[What the task asks]:
Search each line below for the word "EngineError" and list those that contain it.

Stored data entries
>>>>>

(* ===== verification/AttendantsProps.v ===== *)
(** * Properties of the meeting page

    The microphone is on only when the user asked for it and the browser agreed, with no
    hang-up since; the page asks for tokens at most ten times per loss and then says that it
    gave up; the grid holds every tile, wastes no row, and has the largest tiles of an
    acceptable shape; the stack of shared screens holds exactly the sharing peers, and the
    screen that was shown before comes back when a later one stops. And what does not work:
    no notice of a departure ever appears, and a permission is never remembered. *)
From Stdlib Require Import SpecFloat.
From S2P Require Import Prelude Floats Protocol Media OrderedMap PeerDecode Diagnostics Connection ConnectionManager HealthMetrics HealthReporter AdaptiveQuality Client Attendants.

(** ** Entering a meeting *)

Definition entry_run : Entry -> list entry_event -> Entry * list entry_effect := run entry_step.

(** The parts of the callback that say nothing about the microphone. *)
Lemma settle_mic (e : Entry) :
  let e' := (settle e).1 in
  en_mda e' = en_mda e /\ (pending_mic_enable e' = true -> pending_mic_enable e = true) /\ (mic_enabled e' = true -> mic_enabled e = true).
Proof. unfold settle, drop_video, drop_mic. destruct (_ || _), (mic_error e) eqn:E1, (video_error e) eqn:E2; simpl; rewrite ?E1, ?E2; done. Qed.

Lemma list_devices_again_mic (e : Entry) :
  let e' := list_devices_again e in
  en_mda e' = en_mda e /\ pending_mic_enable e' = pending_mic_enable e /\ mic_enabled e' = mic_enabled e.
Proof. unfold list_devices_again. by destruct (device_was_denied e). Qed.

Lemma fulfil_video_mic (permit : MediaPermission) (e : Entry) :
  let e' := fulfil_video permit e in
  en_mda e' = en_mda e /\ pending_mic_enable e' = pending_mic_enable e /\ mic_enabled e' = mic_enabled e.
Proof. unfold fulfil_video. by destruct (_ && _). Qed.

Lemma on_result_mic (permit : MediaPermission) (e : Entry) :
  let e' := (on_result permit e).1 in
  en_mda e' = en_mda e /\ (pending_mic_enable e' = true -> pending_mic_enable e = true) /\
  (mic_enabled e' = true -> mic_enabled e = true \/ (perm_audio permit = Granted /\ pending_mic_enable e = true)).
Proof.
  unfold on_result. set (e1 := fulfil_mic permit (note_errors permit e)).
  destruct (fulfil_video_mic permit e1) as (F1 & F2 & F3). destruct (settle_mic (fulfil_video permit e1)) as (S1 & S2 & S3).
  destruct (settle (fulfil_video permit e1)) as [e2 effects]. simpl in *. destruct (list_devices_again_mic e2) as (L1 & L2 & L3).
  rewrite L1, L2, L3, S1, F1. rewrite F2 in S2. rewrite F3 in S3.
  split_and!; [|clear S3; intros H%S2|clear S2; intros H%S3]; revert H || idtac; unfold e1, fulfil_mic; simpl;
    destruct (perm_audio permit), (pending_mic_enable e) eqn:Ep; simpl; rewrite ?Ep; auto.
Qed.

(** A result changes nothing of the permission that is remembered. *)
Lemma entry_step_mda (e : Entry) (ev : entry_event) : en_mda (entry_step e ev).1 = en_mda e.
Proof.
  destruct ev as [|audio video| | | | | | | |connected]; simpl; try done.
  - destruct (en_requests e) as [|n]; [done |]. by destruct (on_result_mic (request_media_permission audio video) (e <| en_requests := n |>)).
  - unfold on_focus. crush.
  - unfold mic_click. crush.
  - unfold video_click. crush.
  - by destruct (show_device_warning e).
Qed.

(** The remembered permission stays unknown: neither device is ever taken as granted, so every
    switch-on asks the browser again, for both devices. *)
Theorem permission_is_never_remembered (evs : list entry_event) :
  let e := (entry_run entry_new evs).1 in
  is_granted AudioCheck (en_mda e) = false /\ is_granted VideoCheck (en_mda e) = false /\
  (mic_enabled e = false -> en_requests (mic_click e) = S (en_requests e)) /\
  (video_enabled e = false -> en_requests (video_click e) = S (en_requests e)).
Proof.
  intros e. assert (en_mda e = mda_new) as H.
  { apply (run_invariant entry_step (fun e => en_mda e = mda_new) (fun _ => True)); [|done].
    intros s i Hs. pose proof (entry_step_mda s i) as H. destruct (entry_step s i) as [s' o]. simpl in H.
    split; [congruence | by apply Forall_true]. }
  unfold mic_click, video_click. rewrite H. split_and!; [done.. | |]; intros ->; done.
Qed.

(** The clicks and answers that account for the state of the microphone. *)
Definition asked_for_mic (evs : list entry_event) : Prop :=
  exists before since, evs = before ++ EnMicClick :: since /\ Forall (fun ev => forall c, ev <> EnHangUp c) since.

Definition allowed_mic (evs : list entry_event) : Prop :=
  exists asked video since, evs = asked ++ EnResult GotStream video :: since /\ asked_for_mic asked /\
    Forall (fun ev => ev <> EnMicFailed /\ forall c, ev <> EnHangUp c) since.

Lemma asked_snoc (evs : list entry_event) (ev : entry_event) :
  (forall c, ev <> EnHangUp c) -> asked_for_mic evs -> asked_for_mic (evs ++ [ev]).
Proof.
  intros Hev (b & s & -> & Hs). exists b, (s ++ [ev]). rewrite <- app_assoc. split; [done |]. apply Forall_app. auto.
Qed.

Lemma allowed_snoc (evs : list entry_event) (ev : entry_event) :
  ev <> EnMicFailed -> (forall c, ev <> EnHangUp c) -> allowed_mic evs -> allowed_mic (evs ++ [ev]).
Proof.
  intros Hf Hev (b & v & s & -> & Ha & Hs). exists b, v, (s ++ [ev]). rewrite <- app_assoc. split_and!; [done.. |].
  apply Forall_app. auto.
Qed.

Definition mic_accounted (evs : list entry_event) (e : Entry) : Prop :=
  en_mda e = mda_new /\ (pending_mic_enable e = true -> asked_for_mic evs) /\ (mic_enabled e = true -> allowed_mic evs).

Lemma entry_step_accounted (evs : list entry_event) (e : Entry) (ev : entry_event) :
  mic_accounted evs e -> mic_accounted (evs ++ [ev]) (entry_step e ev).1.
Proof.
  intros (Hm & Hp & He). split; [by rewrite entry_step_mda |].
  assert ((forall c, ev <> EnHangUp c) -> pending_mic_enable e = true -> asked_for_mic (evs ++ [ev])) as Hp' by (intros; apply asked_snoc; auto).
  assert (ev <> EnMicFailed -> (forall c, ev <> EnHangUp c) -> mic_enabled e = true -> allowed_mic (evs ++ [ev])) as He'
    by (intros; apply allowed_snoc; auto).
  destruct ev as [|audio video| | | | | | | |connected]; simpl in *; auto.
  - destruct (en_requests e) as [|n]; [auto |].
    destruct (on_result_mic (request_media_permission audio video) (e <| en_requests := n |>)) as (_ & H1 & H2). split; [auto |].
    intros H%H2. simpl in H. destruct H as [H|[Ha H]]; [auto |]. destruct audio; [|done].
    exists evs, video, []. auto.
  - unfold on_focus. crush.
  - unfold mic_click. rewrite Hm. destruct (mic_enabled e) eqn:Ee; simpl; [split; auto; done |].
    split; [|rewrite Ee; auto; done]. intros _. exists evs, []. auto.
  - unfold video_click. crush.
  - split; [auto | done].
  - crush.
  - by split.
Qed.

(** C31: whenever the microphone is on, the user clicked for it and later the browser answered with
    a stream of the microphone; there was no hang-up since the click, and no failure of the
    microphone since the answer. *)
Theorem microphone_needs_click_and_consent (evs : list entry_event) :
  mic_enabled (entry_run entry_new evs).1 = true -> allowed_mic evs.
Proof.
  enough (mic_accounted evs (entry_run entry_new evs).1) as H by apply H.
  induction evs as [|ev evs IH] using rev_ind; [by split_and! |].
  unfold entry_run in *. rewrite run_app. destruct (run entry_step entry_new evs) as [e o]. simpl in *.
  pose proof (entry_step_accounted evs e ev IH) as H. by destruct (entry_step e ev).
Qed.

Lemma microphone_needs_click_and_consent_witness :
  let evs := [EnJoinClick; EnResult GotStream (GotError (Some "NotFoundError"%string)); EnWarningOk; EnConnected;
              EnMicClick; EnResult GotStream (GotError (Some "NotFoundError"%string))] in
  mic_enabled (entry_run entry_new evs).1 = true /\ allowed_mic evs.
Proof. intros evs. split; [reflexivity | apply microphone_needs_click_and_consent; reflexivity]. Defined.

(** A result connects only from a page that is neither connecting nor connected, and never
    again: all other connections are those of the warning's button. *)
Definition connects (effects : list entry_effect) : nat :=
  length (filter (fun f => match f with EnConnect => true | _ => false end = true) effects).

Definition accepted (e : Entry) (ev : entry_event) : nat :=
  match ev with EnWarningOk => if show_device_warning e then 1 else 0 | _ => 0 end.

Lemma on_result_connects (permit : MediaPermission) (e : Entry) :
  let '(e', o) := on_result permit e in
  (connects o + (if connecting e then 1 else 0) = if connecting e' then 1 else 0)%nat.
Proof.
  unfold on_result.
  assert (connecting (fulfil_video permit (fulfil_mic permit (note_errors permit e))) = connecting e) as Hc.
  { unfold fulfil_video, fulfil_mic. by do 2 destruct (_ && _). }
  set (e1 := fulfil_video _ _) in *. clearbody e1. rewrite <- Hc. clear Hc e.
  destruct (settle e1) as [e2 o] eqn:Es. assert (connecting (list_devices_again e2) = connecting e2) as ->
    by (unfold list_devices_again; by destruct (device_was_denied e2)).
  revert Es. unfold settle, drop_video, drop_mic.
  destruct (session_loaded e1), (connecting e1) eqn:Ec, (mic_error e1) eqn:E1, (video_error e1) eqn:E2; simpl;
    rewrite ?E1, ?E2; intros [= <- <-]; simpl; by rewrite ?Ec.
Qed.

<<<<<
>>>>>

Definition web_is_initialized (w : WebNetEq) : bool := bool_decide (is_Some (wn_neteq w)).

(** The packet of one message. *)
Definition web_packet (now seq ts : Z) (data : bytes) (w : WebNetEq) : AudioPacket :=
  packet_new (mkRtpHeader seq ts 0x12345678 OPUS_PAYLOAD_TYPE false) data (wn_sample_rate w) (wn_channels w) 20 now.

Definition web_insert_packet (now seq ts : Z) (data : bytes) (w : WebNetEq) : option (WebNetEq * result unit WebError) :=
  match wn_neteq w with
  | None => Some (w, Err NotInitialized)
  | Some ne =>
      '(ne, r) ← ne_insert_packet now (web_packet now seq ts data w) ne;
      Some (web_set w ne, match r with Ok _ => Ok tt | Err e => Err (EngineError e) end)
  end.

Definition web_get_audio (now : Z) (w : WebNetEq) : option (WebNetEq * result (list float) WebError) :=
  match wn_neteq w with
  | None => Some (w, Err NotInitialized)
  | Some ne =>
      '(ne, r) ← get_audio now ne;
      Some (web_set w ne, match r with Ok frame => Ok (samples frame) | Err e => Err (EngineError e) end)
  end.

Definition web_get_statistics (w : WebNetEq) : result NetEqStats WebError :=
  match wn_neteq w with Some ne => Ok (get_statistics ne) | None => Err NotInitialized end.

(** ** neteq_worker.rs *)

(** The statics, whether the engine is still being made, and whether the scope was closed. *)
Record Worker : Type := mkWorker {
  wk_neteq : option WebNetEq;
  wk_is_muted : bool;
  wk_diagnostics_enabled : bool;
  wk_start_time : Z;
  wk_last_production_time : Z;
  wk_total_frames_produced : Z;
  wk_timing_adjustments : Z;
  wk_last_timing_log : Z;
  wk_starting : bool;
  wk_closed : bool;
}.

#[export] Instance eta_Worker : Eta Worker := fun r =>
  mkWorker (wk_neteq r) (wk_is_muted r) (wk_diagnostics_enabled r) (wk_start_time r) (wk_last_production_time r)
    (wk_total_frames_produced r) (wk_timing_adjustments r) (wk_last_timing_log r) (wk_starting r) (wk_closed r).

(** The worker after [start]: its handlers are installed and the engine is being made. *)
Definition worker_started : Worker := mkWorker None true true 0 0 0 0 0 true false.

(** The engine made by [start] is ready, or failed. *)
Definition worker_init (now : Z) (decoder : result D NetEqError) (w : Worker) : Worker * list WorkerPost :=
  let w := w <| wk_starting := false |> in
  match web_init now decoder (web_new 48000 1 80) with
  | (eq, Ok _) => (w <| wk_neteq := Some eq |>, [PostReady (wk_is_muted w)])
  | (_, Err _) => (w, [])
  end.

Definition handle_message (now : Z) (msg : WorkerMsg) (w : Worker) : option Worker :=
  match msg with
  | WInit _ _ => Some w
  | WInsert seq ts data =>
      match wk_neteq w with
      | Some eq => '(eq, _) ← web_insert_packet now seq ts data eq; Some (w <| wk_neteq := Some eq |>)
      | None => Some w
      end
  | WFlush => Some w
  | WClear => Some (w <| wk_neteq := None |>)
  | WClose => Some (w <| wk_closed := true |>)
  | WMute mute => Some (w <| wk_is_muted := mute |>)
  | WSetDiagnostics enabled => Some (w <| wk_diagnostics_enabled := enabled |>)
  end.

<<<<<
>>>>>

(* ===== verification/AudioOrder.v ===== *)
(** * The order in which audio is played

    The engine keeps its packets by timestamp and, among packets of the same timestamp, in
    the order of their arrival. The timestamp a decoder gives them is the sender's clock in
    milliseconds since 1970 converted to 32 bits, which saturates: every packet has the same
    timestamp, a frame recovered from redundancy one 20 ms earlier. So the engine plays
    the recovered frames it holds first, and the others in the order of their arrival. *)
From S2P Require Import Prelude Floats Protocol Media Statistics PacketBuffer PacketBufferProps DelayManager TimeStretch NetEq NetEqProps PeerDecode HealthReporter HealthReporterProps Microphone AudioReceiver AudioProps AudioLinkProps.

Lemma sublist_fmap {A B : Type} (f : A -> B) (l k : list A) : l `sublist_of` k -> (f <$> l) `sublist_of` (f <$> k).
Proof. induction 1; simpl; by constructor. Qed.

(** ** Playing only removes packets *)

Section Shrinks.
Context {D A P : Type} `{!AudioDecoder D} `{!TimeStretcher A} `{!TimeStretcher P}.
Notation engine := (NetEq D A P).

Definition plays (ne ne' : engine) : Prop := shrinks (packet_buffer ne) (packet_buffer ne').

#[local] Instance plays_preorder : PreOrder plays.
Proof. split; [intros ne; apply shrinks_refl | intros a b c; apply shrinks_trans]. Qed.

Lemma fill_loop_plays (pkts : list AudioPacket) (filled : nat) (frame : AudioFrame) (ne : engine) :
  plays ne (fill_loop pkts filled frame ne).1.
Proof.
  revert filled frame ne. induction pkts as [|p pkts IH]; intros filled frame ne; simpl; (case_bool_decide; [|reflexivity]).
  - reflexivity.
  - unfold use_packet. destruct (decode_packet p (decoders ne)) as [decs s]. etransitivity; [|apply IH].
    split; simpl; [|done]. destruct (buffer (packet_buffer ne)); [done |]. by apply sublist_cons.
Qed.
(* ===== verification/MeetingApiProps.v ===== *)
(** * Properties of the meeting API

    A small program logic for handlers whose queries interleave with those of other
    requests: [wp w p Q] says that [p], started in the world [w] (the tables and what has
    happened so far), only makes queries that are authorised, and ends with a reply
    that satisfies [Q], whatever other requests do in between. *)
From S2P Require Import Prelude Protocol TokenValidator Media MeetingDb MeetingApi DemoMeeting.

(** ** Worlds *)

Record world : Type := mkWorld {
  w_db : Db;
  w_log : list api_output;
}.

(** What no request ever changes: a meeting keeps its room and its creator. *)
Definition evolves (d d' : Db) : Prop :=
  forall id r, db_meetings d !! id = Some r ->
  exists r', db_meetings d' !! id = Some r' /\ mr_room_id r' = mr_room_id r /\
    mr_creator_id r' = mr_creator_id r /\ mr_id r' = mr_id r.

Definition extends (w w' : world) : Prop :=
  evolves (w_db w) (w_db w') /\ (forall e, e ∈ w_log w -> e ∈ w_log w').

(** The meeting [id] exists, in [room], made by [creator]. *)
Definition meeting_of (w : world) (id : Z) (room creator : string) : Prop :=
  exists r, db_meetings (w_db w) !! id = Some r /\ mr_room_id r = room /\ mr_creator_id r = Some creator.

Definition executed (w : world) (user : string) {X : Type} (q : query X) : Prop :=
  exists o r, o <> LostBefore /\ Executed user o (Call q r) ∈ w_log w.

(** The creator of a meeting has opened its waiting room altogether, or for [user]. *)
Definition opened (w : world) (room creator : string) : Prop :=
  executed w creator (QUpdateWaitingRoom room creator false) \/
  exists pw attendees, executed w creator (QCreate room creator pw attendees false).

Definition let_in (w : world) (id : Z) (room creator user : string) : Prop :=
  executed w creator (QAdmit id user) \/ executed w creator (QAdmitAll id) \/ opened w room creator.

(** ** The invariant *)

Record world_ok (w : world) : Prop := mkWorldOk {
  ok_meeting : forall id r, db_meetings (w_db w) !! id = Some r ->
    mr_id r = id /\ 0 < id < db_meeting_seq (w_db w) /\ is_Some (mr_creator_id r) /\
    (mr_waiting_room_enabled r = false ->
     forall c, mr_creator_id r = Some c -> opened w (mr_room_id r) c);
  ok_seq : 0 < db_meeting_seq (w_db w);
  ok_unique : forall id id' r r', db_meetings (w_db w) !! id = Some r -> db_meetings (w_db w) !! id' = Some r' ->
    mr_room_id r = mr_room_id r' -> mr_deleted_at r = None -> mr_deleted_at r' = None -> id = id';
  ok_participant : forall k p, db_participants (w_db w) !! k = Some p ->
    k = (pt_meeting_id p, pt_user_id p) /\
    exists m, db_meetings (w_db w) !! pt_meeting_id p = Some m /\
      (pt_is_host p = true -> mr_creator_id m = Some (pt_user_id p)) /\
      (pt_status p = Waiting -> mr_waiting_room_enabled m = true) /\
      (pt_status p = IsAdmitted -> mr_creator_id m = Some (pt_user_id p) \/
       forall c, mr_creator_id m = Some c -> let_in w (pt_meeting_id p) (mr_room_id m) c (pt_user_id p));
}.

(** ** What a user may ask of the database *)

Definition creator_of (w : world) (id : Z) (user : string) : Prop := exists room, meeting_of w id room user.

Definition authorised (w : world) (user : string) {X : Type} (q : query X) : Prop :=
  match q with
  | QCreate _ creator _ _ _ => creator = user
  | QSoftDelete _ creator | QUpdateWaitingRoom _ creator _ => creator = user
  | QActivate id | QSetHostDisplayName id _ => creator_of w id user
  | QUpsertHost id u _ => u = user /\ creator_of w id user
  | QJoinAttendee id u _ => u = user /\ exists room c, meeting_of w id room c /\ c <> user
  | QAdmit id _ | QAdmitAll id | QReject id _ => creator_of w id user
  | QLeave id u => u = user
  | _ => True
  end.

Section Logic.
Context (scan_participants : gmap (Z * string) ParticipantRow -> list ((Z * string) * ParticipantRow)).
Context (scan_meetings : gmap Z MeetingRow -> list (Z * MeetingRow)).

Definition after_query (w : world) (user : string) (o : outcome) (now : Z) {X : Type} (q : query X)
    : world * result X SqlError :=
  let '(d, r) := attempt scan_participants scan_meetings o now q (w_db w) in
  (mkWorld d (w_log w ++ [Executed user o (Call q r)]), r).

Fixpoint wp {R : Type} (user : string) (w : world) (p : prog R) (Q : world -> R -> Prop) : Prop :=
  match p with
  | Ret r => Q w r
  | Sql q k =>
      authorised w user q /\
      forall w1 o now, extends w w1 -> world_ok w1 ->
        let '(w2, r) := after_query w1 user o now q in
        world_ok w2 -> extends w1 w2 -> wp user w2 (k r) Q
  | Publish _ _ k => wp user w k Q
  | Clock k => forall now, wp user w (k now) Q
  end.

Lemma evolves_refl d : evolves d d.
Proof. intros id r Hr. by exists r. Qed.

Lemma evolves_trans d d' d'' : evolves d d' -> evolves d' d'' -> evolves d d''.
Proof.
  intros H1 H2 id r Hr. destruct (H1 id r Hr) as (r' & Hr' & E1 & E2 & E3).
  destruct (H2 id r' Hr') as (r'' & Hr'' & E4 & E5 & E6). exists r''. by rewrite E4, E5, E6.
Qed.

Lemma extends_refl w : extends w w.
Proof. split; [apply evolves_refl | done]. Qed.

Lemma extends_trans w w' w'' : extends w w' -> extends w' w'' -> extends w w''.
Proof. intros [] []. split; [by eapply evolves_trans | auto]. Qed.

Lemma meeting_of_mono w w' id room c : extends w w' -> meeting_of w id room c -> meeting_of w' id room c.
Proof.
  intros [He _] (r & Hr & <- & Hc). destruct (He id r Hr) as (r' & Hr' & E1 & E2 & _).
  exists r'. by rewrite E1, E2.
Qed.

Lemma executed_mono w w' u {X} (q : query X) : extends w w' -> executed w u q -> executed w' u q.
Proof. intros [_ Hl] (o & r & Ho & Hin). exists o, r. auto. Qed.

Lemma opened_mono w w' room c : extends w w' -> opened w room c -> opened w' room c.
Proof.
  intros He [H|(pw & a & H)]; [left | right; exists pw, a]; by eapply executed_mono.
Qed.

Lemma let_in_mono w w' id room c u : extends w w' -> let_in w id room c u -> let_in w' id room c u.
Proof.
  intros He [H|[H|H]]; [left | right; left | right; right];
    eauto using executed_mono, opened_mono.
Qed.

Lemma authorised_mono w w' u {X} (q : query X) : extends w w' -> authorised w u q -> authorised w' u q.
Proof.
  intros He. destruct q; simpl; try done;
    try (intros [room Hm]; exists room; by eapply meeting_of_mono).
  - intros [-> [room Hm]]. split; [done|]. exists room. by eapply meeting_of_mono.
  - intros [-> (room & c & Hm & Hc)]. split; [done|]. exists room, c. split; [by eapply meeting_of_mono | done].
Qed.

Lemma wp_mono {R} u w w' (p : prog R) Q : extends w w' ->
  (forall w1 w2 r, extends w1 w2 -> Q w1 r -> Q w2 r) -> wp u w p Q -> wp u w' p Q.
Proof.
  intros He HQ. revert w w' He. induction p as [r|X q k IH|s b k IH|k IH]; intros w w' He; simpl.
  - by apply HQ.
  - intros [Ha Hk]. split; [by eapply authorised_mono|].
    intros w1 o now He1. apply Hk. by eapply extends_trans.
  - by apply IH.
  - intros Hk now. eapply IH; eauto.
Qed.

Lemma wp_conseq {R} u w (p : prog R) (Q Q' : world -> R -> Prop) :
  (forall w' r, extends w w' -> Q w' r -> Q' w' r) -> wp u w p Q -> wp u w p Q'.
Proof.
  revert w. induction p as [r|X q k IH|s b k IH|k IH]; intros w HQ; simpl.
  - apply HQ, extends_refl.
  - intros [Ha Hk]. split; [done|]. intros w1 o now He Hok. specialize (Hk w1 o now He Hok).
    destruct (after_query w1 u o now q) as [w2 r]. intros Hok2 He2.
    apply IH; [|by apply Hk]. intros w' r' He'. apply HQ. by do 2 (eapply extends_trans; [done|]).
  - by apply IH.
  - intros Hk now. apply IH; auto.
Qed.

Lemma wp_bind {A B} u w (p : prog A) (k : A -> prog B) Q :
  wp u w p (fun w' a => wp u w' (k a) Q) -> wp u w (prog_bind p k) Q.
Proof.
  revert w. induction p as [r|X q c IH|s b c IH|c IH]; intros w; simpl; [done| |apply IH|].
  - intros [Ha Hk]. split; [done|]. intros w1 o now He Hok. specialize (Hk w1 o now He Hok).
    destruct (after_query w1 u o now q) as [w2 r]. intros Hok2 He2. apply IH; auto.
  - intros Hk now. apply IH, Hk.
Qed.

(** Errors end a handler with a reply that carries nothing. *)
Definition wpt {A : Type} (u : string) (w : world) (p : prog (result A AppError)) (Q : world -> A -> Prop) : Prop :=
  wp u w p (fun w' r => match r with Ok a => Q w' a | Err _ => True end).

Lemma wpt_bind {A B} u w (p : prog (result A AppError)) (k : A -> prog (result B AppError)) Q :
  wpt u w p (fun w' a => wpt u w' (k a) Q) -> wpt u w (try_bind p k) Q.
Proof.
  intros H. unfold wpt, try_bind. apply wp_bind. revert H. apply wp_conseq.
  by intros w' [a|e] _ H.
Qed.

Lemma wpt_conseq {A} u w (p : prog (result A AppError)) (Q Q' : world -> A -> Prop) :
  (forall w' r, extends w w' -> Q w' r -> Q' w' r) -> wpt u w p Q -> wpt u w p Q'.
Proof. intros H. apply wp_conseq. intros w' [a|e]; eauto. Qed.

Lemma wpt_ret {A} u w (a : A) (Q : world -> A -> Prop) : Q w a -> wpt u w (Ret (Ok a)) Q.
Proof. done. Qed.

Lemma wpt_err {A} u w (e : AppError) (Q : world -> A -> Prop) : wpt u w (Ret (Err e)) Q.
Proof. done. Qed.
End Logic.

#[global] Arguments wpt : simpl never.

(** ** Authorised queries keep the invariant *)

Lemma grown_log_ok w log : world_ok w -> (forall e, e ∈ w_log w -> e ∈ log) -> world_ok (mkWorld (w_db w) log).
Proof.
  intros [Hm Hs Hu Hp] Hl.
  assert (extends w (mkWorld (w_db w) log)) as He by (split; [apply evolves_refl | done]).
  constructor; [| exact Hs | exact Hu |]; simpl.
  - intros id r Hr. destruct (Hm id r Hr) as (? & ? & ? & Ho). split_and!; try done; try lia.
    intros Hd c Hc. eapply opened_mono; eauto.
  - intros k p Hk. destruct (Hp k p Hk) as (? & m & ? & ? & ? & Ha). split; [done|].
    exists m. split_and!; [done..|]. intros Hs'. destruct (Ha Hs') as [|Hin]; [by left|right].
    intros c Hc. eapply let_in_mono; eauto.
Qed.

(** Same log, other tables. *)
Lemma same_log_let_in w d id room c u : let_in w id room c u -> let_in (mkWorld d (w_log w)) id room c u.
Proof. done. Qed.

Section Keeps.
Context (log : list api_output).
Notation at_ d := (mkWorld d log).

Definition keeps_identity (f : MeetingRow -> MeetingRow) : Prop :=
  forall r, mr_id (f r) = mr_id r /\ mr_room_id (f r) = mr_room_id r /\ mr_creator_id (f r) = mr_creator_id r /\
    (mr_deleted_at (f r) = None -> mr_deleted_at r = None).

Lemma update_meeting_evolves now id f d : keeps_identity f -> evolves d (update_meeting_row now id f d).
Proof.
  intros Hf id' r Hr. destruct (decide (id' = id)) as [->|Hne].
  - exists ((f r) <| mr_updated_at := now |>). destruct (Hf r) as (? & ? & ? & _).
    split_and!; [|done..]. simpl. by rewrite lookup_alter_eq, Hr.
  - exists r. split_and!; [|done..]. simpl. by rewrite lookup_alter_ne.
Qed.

<<<<<

[Response below]:
      Some (web_set w ne, match r with Ok _ => Ok tt | Err e => Err (EngineError e) end)
      Some (web_set w ne, match r with Ok frame => Ok (samples frame) | Err e => Err (EngineError e) end)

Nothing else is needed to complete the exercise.